Detecting multivariate interactions between the variables of a problem is a challenge in traditional genetic algorithms (GAs). This issue has been addressed in the literature as the linkage learning problem. It is widely acknowledged that the success of GA in solving any problem depends on the proper detection of multivariate interactions in the problem. Different approaches have thus been proposed to detect and represent such interactions. Estimation of distribution algorithms (EDAs) are amongst these approaches that have been successfully applied to a wide range of hard optimization problems. They build a model of the problem to detect multivariate interactions, but the model building process is often computationally intensive. In this paper, we propose a new clustering algorithm that turns pair-wise interactions in a dependency structure matrix (DSM) into an interaction model efficiently. The model building process is carried out before the evolutionary algorithm to save computational burden. The accurate interaction model obtained in this way is then used to perform an effective recombination of building blocks (BBs) in the GA. We applied the proposed approach to solve exemplar hard optimization problems with different types of linkages to show the effectiveness and efficiency of the proposed approach. Theoretical analysis and experiments showed that the building of an accurate model requires O(n log(n)) number of fitness evaluations. The comparison of the proposed approach with some existing algorithms revealed that the efficiency of the model building process is enhanced significantly.

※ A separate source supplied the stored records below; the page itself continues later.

(* ===== verification/SystemLive.v ===== *)
(** * System checks: kernel, processes and boot

    system/src/tool.rs, processes.rs, kernel.rs, boot.rs and ebpf.rs: the
    checks of the running system. What [/proc], [/sys] and the programs run
    answer is a parameter; where the code reads twice to tell a change from a
    difference, the answers depend on the time of the reading. *)

From S2P Require Import Prelude Utf8 Paths Core External AuditLog Heuristics Chars SystemFs SystemCtx Persistence.

(** JSON as [serde_json::Value]; numbers are those that [as_u64] gives. *)
#[warnings="-register-all"]
Inductive Value :=
  | Null | Boolean (b : bool) | Number (n : option N) | Str (s : string) | Arr (l : list Value)
  | Obj (l : list (string * Value)).

(** What a poll of a child answers: it ended, it runs (and whether the
    deadline has passed), or the wait failed. *)
Inductive Wait := Ended | Running (past_deadline : bool) | WaitFailed (e : IoError).

(** The running system: [std::fs] on [/proc] and [/sys] (the first argument
    tells readings apart), the environment and the processes started. A child
    gives its standard output, if the pipe is there, as the octets its reader
    collects ([None] when the reader fails). *)
Class Machine := {
  read_to_string : nat → path → result IoError string;
  read_octets : path → result IoError bytes;
  dir_names : nat → path → result IoError (list (result IoError bytes));
  read_link : path → result IoError path;
  path_exists : nat → path → bool;
  is_dir : path → result IoError bool;
  env_var : string → option string;
  own_pid : N;
  geteuid : N;
  parallelism : option N;
  cancel_in_sweep : nat → N → bool;
  spawn : path → list string → result IoError (option (list Wait * option bytes));
  json_value : string → option Value }.

(** [fs::read_to_string(..).ok()] *)
Definition ok {E A} (r : result E A) : option A := match r with Ok a => Some a | Err _ => None end.

(** [file_name().to_str()] *)
Definition to_str (name : bytes) : option string := from_utf8 name.

(** A [BTreeSet] as the ascending list of its elements. *)
Fixpoint dedup {A} `{EqDecision A} (l : list A) : list A :=
  match l with
  | [] => []
  | x :: l => match dedup l with
              | y :: r => if bool_decide (x = y) then y :: r else x :: y :: r
              | [] => [x]
              end
  end.
Definition btree_of {A} `{EqDecision A} (cmp : A → A → comparison) (l : list A) : list A := dedup (sort_by cmp l).

Lemma elem_of_dedup {A} `{EqDecision A} (l : list A) x : x ∈ dedup l ↔ x ∈ l.
Proof.
  induction l as [|y l IH]; simpl; [done|]. rewrite elem_of_cons, <-IH.
  destruct (dedup l) as [|z r]; [by rewrite list_elem_of_singleton, elem_of_nil; tauto|].
  case_bool_decide; rewrite !elem_of_cons; naive_solver.
Qed.
Lemma elem_of_btree {A} `{EqDecision A} cmp (l : list A) x : x ∈ btree_of cmp l ↔ x ∈ l.
Proof. unfold btree_of. by rewrite elem_of_dedup, sort_by_perm. Qed.

Definition CAP_DAC_READ_SEARCH : N := 4.
Definition CAP_SYS_PTRACE : N := N.shiftl 1 19.

(** ** lib.rs: privileges *)
Module Privileges.
Section WithMachine.
Context `{MA : Machine}.

Definition effective_caps : N :=
  default 0 (t ← ok (read_to_string 0 "/proc/self/status");
             v ← head (omap (after_prefix "CapEff:") (lines (chars t)));
             let v := trim v in
             let v := default v (after_prefix "+" v) in
             match v with
             | [] => None
             | _ => foldl (λ acc c, n ← acc; d ← Digest.hex_value c;
                             if u64_max <? n * 16 + d then None else Some (n * 16 + d)) (Some 0) v
             end).
Definition can_read_everything : bool := (geteuid =? 0) || Fsx.bit effective_caps CAP_DAC_READ_SEARCH.
Definition can_inspect_processes : bool := (geteuid =? 0) || Fsx.bit effective_caps CAP_SYS_PTRACE.
End WithMachine.
End Privileges.

(** ** tool.rs *)
Module Tool.
Import Ctx.
Section WithHost.
Context `{K : Kernel, RX : RegexLib, ST : StdText, SE : Session, MA : Machine}.

Definition MAX_OUTPUT : N := N.shiftl 128 20.

(** The loop over the polls of the child, with the reason it was stopped for. *)
Fixpoint wait_for (name : string) (secs : N) (turns : list Wait) : M (result string unit) :=
  match turns with
  | [] | Ended :: _ => mret (Ok tt)
  | Running past :: turns =>
      stop ← (if past : bool then mret true else cancelled);
      if stop : bool then
        c ← cancelled;
        mret (Err (if c : bool then fmt "{name}: cancelled" [name]
                   else fmt "{name} did not finish within {} s" [name; show_N secs]))
      else wait_for name secs turns
  | WaitFailed e :: _ => mret (Err (fmt "{name}: {e}" [name; io_text e]))
  end.
(* ===== verification/SystemChecks.v ===== *)
(** * System checks: the run

    system/src/lib.rs: [run_checks] runs every check on one shared state and
    gathers the outcome; [correlate] links the inventory to what the content
    scan detected; [host_path]. *)

From S2P Require Import Prelude Utf8 Paths Core External AuditLog Remediation Heuristics Chars SystemFs SystemCtx Persistence SystemLive Packages.

(** ** lib.rs *)
Module SystemChecks.
Import System SysRules Commands Fsx Ctx.

Record SystemCheckOptions := mkOptions {
  opt_root : path; hidden_processes : bool; packages : bool; verify_all_packages : bool; package_timeout : N }.
Definition default_options : SystemCheckOptions := mkOptions "/" true true false 300.

Record SystemCheckOutcome := mkOutcome {
  host : HostInfo; checks : list CheckResult; o_findings : list Finding;
  o_persistence : list PersistenceEntry; o_issues : list Report.ScanIssue; warnings : list string }.

Inductive SystemCheckError := RootError (p : path) (source : IoError).

Definition LIMITS_WARNING : string :=
  "System checks run inside the inspected operating system. A kernel-level rootkit can hide from every view they use, so a clean result is not proof that the system is clean; for a trustworthy answer, inspect the disk offline (--root) from known-good media.".
Definition NOT_ROOT_WARNING : string :=
  "not running as root: other users' files, root's crontab and other processes could not all be inspected".
Definition OFFLINE : string :=
  "not the running system (--root); inspect the kernel and processes on the live system".

(** The checks of the running system that an offline run skips. *)
Definition LIVE_CHECKS : list (string * string) :=
  [("processes.self_integrity", "Code injected into this scanner");
   ("kernel.modules", "Kernel module cross-view");
   ("kernel.ebpf", "Loaded eBPF programs");
   ("kernel.taint", "Kernel taint flags");
   ("processes.hidden", "Hidden processes");
   ("processes.deleted_executables", "Deleted executables")]%string.

Section WithHost.
Context `{K : Kernel, RX : RegexLib, ST : StdText, SE : Session, MA : Machine, DG : Digests}.

(** [checks.iter().map(|c| c(ctx)).collect()] *)
Fixpoint run_list (ms : list (M CheckResult)) : M (list CheckResult) :=
  match ms with
  | [] => mret []
  | m :: ms => c ← m; cs ← run_list ms; mret (c :: cs)
  end.

(** persistence/mod.rs: [run_all] *)
Definition run_all : list (M CheckResult) :=
  [Systemd.check; CronJobs.check; Files.ld_preload; Files.shell_profiles; Files.environment; Files.xdg_autostart;
   Ssh.check; PamStacks.check; Files.rc_local; UdevRules.check; Extra.sysv_init; Extra.at_jobs; Extra.generators;
   Extra.kernel_modules; Extra.motd; Extra.ssh_rc; Extra.initramfs_hooks; Extra.boot_loader].

Definition proc : path := "/proc".
Definition sys : path := "/sys".

Definition not_run (id title : string) (why : string) : M CheckResult := mret (skipped id title Skipped why).

Definition live_checks (live : bool) (opts : SystemCheckOptions) : list (M CheckResult) :=
  if live then
    [Processes.self_integrity proc; KernelChecks.modules proc sys; Ebpf.check proc sys (package_timeout opts);
     KernelChecks.taint proc;
     (if hidden_processes opts then Processes.hidden proc
      else not_run "processes.hidden" "Hidden processes" "disabled");
     Processes.deleted proc]
  else (λ '(id, title), not_run id title OFFLINE) <$> LIVE_CHECKS.

(** Every check, in order; [fuel] is for the walk of /boot. *)
Definition all_checks (fuel : nat) (live : bool) (opts : SystemCheckOptions) : list (M CheckResult) :=
  run_all ++ [BootChecks.check fuel proc sys] ++ live_checks live opts
  ++ [if packages opts
      then Packages.check (Packages.mkOptions (verify_all_packages opts) (package_timeout opts))
      else not_run Packages.ID Packages.TITLE "disabled"].

(** The users whose home directories are inspected, and the warnings. *)
Definition users_of (r : Root) : list User * bool * list string :=
  match read_text r "/etc/passwd" with
  | Ok t =>
      let all := Users.parse_passwd (text t) in
      if live r && negb Privileges.can_read_everything
      then (List.filter (λ u, Users.uid u =? geteuid) all, true, [])
      else (all, false, [])
  | Err e => ([], false, [fmt "cannot read /etc/passwd ({e}); user files were not inspected" [io_text e]])
  end.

机译:在传统的遗传算法(GA)中,检测问题的变量之间的多元交互是一项挑战。该问题在文献中已作为链接学习问题解决。众所周知,遗传算法在解决任何问题上的成功取决于对问题中多元相互作用的正确检测。因此已经提出了不同的方法来检测和表示这种相互作用。这些方法中,分布算法(EDA)的估计已成功地应用于各种硬优化问题。他们建立了一个问题模型来检测多元交互,但是模型的建立过程通常需要大量的计算。在本文中,我们提出了一种新的聚类算法,该算法可以将依赖结构矩阵(DSM)中的成对交互有效地转化为交互模型。为了节省计算负担,在进化算法之前进行了模型构建过程。然后,以这种方式获得的准确的交互模型将用于在GA中进行有效的结构单元(BB)重组。我们应用提出的方法来解决具有不同类型链接的示例性硬优化问题,以显示提出的方法的有效性和效率。理论分析和实验表明,建立准确的模型需要O(n log(n))个适合度评估。将该方法与现有算法进行比较,结果表明模型构建过程的效率得到了显着提高。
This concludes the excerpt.